ВОСКРЕШАЮЩАЯ РОЗА

Невозможно, смотря на эту картину из быта драконов, сомневаться в их существовании.

«Искатель приключений»

До сих пор помню острую, недоверчиво-радостную настороженность, с какой впервые прочла в книге К.Паустовского об Александре Грине. Самым интригующим там были цитаты. Рекомендуя Грина как великолепного стилиста, Паустовский приводил несколько описаний, наугад выхваченных из его текста. Они не походили ни на что ранее читанное. В этих длинных, звучных фразах, полных музыкального трепета, в изысканной роскоши метафор жила такая прелестная нескромная свобода, словно автору и дела нет до Базарова с его железным запретом: «Друг Аркадий, не говори красиво!»

Подмосковной школьнице неоткуда было знать, что законы базаровской эстетики, ставшие нормой соцреализма, не писаны серебряному веку российской словесности, из которого вышел и которому остался верен Грин. В пору моего отрочества Музе не полагалось являться на люди иначе, чем в скромном будничном наряде, когда предстояло вести рассказ о жизни обычных людей, или в парадном мундире, когда наступало время вдохновенно воспеть геройские свершения народа под мудрым руководством партии.

Сказать, к примеру: «Зима умерла. Весна столкнула ее голой, розовой и дерзкой ногой в сырые овраги», — это походило на крамолу. Или, представьте, одна из гриновских героинь спрашивает другую: «Знаете ли вы, что можно прощать дереву, камню, погоде, землетрясению, что можно прощать толпе, жизни?» Тут крамола уже двойная: эстетическая («Кр-расиво!» — любили восклицать, издевательски рыча, советские критики) и идеологическая, поскольку нас-то учили, что прощать вообще нельзя: это дело слабаков. В популярном фантастическом романе тех лет один орел даже на Венеру отправлялся «мстить и покорять, беспощадно и навсегда». Его близкие погибли на этой неуютной планете, и он рвался туда, чтобы добыть юшку из венерианских камней, в бараний рог скрутить погоду, рассчитаться с земле… то бишь венеротрясениями. Такие чувства в военизированном обществе считались воистину мужественными, романтичными. Тут грань между политикой и эстетикой была размыта до полной неразличимости.

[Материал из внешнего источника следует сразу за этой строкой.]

Definition crud_op_of (m : string) : option CrudOp :=
  if String.eqb m "POST" then Some Insert
  else if String.eqb m "GET" then Some Select
  else if String.eqb m "PUT" || String.eqb m "PATCH" then Some Update
  else if String.eqb m "DELETE" then Some Crud.Delete
  else None.

(** The CRUD spec of a route, if its pool and the method serve it. *)
Definition crud_of (p : NativeParts) (i : nat) (m : string) : option (bool * CrudSpec) :=
  '(table, columns, id_column) ← entry (t_crud (np_tables p)) i;
  postgres ← np_pool p;
  op ← crud_op_of m;
  Some (postgres, mk_crud op table columns id_column).

(** The part after the fast paths: the schema, then Python. *)
Definition run_python (p : NativeParts) (i : nat) (req : PyRequest) (w : A) : exec (outcome * A) :=
  let t := np_tables p in
  let python (w : A) : exec (outcome * A) :=
    match t_handlers t !! i, t_schemas t !! i, np_needs_request p !! i with
    | Some h, Some s, Some needs =>
        let '(nr, w) := call_python_handler h s needs req w in
        let '(nr, w) := resolve_async_response nr w in
        Ret (inl (nr_to_response nr), w)
    | _, _, _ => Panic
    end in
  match entry (t_schema_jsons t) i with
  | Some schema_json =>
      match validate_with (entry (np_validators p) i) schema_json (py_body req) with
      | inl verr => Ret (inl (validation_response (verr_text verr)), w)
      | inr _ => python w
      end
  | None => python w
  end.

(** [http_version] reads the version of the request line. *)
Context (http_version : Request → string).

Definition client_of (req : Request) : option string := ext_addr (req_ext req).

Definition py_request (p : NativeParts) (req : Request) (scheme : string) (client : option string) (version : string)
    (auth : option string) (params : list (string * string)) (b : string) (form : option MultipartForm) : PyRequest :=
  mk_py_request (req_method req) (req_path req) params (default "" (req_query req)) (req_headers req) b (np_db_url p)
    (form_dict <$> form) scheme client version auth None.

Definition fast_paths (p : NativeParts) (i : nat) (b q : string) : option NativeResponse :=
  let t := np_tables p in
  match try_native_fast_path i (t_native t) (np_validators p) (t_schema_jsons t) b with
  | Some nr => Some nr
  | None => try_native_fast_path_query urlencoded i (t_native t) (t_query_jsons t) q
  end.

(** The closure of [make_native_handler]. *)
Definition make_native_handler (p : NativeParts) : HandlerFn A := λ req w,
  if lacks_content_type req then Ret (inl query_needs_type, w)
  else
    '(read, w) ← read_body (np_max_body p) req w;
    match read with
    | inl o => Ret (o, w)
    | inr (b, form) =>
        match HttpRouter.at_ (req_method req) (req_path req) (np_router p) with
        | inr HttpRouter.MethodNotAllowed => Ret (inl method_not_allowed, w)
        | inr HttpRouter.NotFound => Ret (inl not_found, w)
        | inl (i, params) =>
            let q := default "" (req_query req) in
            match entry (np_batchers p) i with
            | Some execute =>
                '(r, w) ← execute (mk_batched (req_path req) (req_method req) params q (req_headers req) b) w;
                Ret (match r with inr nr => inl (nr_to_response nr) | inl e => inr e end, w)
            | None =>
                match entry (t_sse (np_tables p)) i with
                | Some (count, _) => Ret (inl (sse_stream_response (Z.to_nat count)), w)
                | None =>
                    match crud_of p i (req_method req) with
                    | Some (postgres, spec) =>
                        let '(resp, w) := crud_dispatch_bytes postgres query_with_params spec params q b None w in
                        Ret (inl resp, w)
                    | None =>
                        match fast_paths p i b q with
                        | Some nr => Ret (inl (nr_to_response nr), w)
                        | None =>
                            run_python p i (py_request p req (np_scheme p) (client_of req) (http_version req)
                                              (json_to_string <$> req_claims req) params b form) w
                        end
                    end
                end
            end
        end
    end.

(** The closure of [make_test_handler]: the body is read whole, then again for
    a form; no XML, no batches and no CRUD. *)
Definition make_test_handler (p : NativeParts) : HandlerFn A := λ req w,
  if lacks_content_type req then Ret (inl query_needs_type, w)
  else
    match read_limited (np_max_body p) req with
    | inl o => Ret (o, w)
    | inr b =>
        let '(read, w) := if is_multipart req
                          then match read_multipart (Some b) req w with
                               | (inl resp, w) => (inl resp, w)
                               | (inr f, w) => (inr (Some f), w)
                               end
                          else (inr None, w) in
        match read with
        | inl resp => Ret (inl resp, w)
        | inr form =>
            match HttpRouter.at_ (req_method req) (req_path req) (np_router p) with
            | inr HttpRouter.MethodNotAllowed => Ret (inl method_not_allowed, w)
            | inr HttpRouter.NotFound => Ret (inl not_found, w)
            | inl (i, params) =>
                let q := default "" (req_query req) in
                match entry (t_sse (np_tables p)) i with
                | Some (count, _) => Ret (inl (sse_stream_response (Z.to_nat count)), w)
                | None =>
                    match fast_paths p i b q with
                    | Some nr => Ret (inl (nr_to_response nr), w)
                    | None => run_python p i (py_request p req "http" None "1.1" None params b form) w
                    end
                end
            end
        end
    end.
End handler.

(** ** What holds of them *)

(** The value a header gives to a name. *)
Definition named (n : string) (h : string * string) : option string :=
  v ← header_value h.2; m ← header_name_from h.1; if decide (m = n) then Some v else None.

Lemma insert_headers_get n hs acc :
  assoc_get n (foldl insert_header acc hs)
  = match last (omap (named n) hs) with Some v => Some v | None => assoc_get n acc end.
Proof.
  revert acc. induction hs as [|h hs IH]; intros acc; [done|]. cbn [foldl]. rewrite IH.
  assert (omap (named n) (h :: hs) = match named n h with Some v => v :: omap (named n) hs | None => omap (named n) hs end)
    as -> by done.
  assert (named n h = match header_name_from h.1, header_value h.2 with
                      | Some m, Some v => if decide (m = n) then Some v else None
                      | _, _ => None
                      end) as -> by (unfold named; by destruct (header_value _), (header_name_from _)).
  unfold insert_header. destruct (header_name_from h.1) as [m|], (header_value h.2) as [v|]; try done.
  rewrite header_insert_get. destruct (decide (m = n)); [|done]. rewrite last_cons. by destruct (last _).
Qed.

(** What a Python response becomes: its status, or 500 for one that is
    none; its bytes as they are; and for each header name the value that was
    given last, values and names that are none being skipped.  A stream is an
    event stream unless it says otherwise. *)
Theorem response_headers_last nr :
  match n_body nr with
  | NAsync _ => nr_to_response nr = mk_response 500 [] not_resolved
  | NBytes b | NStream b =>
      let stream := match n_body nr with NStream _ => true | _ => false end in
      status (nr_to_response nr) = safe_status (n_status nr) ∧ body (nr_to_response nr) = b ∧
      ∀ n, assoc_get n (headers (nr_to_response nr))
           = match last (omap (named n) (n_headers nr)) with
             | Some v => Some v
             | None => if stream && String.eqb n "content-type" then Some "text/event-stream" else None
             end
  end.
Proof.
  unfold nr_to_response. destruct (n_body nr) as [b|b|f]; [| |done].
  - split; [done|]. split; [done|]. intros n. apply insert_headers_get.
  - split; [done|]. split; [done|]. intros n. cbn [headers streaming_response]. rewrite insert_headers_get.
    destruct (last _); [done|]. cbn [andb assoc_get]. rewrite String.eqb_sym.
    destruct (decide _) as [<-|Hne]; [by rewrite String.eqb_refl|]. by apply String.eqb_neq in Hne as ->.
Qed.

Lemma fit_length n l : length (fit n l) = n.
Proof. unfold fit. rewrite length_take, length_app, length_replicate. lia. Qed.

Lemma fit_lookup n l i : i < n → fit n l !! i = Some (default length_mismatch (l !! i)).
Proof.
  intros Hi. unfold fit. rewrite lookup_take_lt by done. destruct (decide (i < length l)) as [Hl|Hl].
  - rewrite lookup_app_l by done. by destruct (lookup_lt_is_Some_2 l i Hl) as [x ->].
  - rewrite lookup_app_r by lia. rewrite lookup_replicate_2 by lia.
    by rewrite (proj2 (lookup_ge_None l i)) by lia.
Qed.

(** Every request of a batch gets one answer: the item of the handler's
    sequence at its own place, a 500 where the sequence is too short, and a 500
    when the handler raised; items past the batch are dropped. *)
Theorem batch_answers_each {A} `{!PyPure} `{!Python A} call db_url handler batch (w : A) :
  let '(r, w') := batch_outcome call handler (batch_request db_url <$> batch) w in
  ∃ results, batch_results call db_url handler batch w = (results, w') ∧ length results = length batch ∧
  ∀ i, i < length batch →
    results !! i = Some match r with
                        | inl _ => internal_error
                        | inr res => default length_mismatch (item_response <$> (extract_items res ≫= λ l, l !! i))
                        end.
Proof.
  destruct (batch_outcome call handler (batch_request db_url <$> batch) w) as [r w'] eqn:Hb.
  exists (fit (length batch) (batch_items (length batch) r)). unfold batch_results. rewrite Hb. split; [done|].
  split; [apply fit_length|]. intros i Hi. rewrite fit_lookup by done. f_equal. destruct r as [e|res]; cbn [batch_items].
  - by rewrite lookup_replicate_2.
  - rewrite list_lookup_fmap. by destruct (extract_items res).
Qed.

Section serve.
Context {A R E : Type} `{!PyPure} `{!Python A} `{!SerdeJson} `{!JsonSchema} `{!HttpRouter.Matchit R nat E}.
Context (urlencoded : string → option (list (string * string))).
Context (xml_events : string → list XmlEvent) (unescape : string → string).
Context (parts_of : string → option string → list Part * option string) (field_text : Part → string + string).
Context (disk : string → option string) (max_upload : Z) (get_temps : A → Temps) (put_temps : Temps → A → A).
Context (query_with_params : string → list json → A → (SqlError + json) * A) (body_error : string).
Context (http_version : Request → string).

#[local] Abbreviation native_handler :=
  (make_native_handler (A := A) urlencoded xml_events unescape parts_of field_text disk max_upload get_temps put_temps
     query_with_params body_error http_version).
#[local] Abbreviation test_handler :=
  (make_test_handler (A := A) urlencoded parts_of field_text disk max_upload get_temps put_temps body_error).

(** A request with a body in plain bytes, and a route that Python serves. *)
Definition plain_body (max : Z) (req : Request) (b : string) : Prop :=
  req_body req = Some b ∧ (Forms.len b ≤ max)%Z ∧ is_multipart req = false ∧ is_xml req = false ∧ lacks_content_type req = false.

Definition python_route (p : NativeParts (A := A) (R := R)) (req : Request) (i : nat) (params : list (string * string)) : Prop :=
  HttpRouter.at_ (req_method req) (req_path req) (np_router p) = inl (i, params) ∧
  entry (np_batchers p) i = None ∧ entry (t_sse (np_tables p)) i = None ∧ crud_of p i (req_method req) = None.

Со временем отношение к гриновскому стилю менялось, критика все же стала отдавать ему должное, поначалу словно бы со смущенной ужимкой, все-таки стесняясь этих дерзких красот. Они ведь не только не по-советски утонченны, но и не по-северному ярки. И, что всего примечательней, экзотичность образности Грина не исключает того, что он сам в рассказе «Фанданго» называет «вещностью изображения». Возьмись он повествовать о быте драконов, он бы тоже заставил читателя поверить в их реальность. Наверное, он мог бы по поводу любого из своих произведений сказать, как говорит персонаж «Жизни! Гнора»: «История эта для нашего времени звучит эхом забытых легенд, хотя так же жизненна и правдива, как вой голодного или шишка на лбу».

Как ни парадоксально, сказанное вовсе не означает, что Грин творил в самозабвенном экстазе, без жесткого профессионального самоконтроля. В его прозе есть и полет вдохновения, и тот «хищный глазомер простого столяра», о котором Цветаева говорит как о непременном свойстве поэзии. У Грина почти все превосходно выстроено. Без этого были бы невозможны ни замеченная В.Ковским «почти математическая симметрия архитектоники» гриновских романов, ни своеобычное изящество его маленьких вещей, будь то рассказ-анекдот «Бродяга и начальник тюрьмы» или полусказочная притча «Дуэль».

Кстати, о дуэли. Здесь не место детально разбирать гриновскую манеру интерпретировать традиционные коллизии приключенческой прозы. Но один пример все-таки приведу. Смертельный поединок двух героев — из числа таких коллизий. Грин пользуется ею, и не раз. Теперь смотрите, что вытворяет с нею его воображение.

Начнем о противников. В «Дуэли» это молодая светская дама и старый ученый. В «Гениальном игроке» двое картежников, один из которых изобрел способ всегда выигрывать. В рассказе «Белый шар» это кредитор и должник, в «Дороге никуда» — аристократ и трактирщик.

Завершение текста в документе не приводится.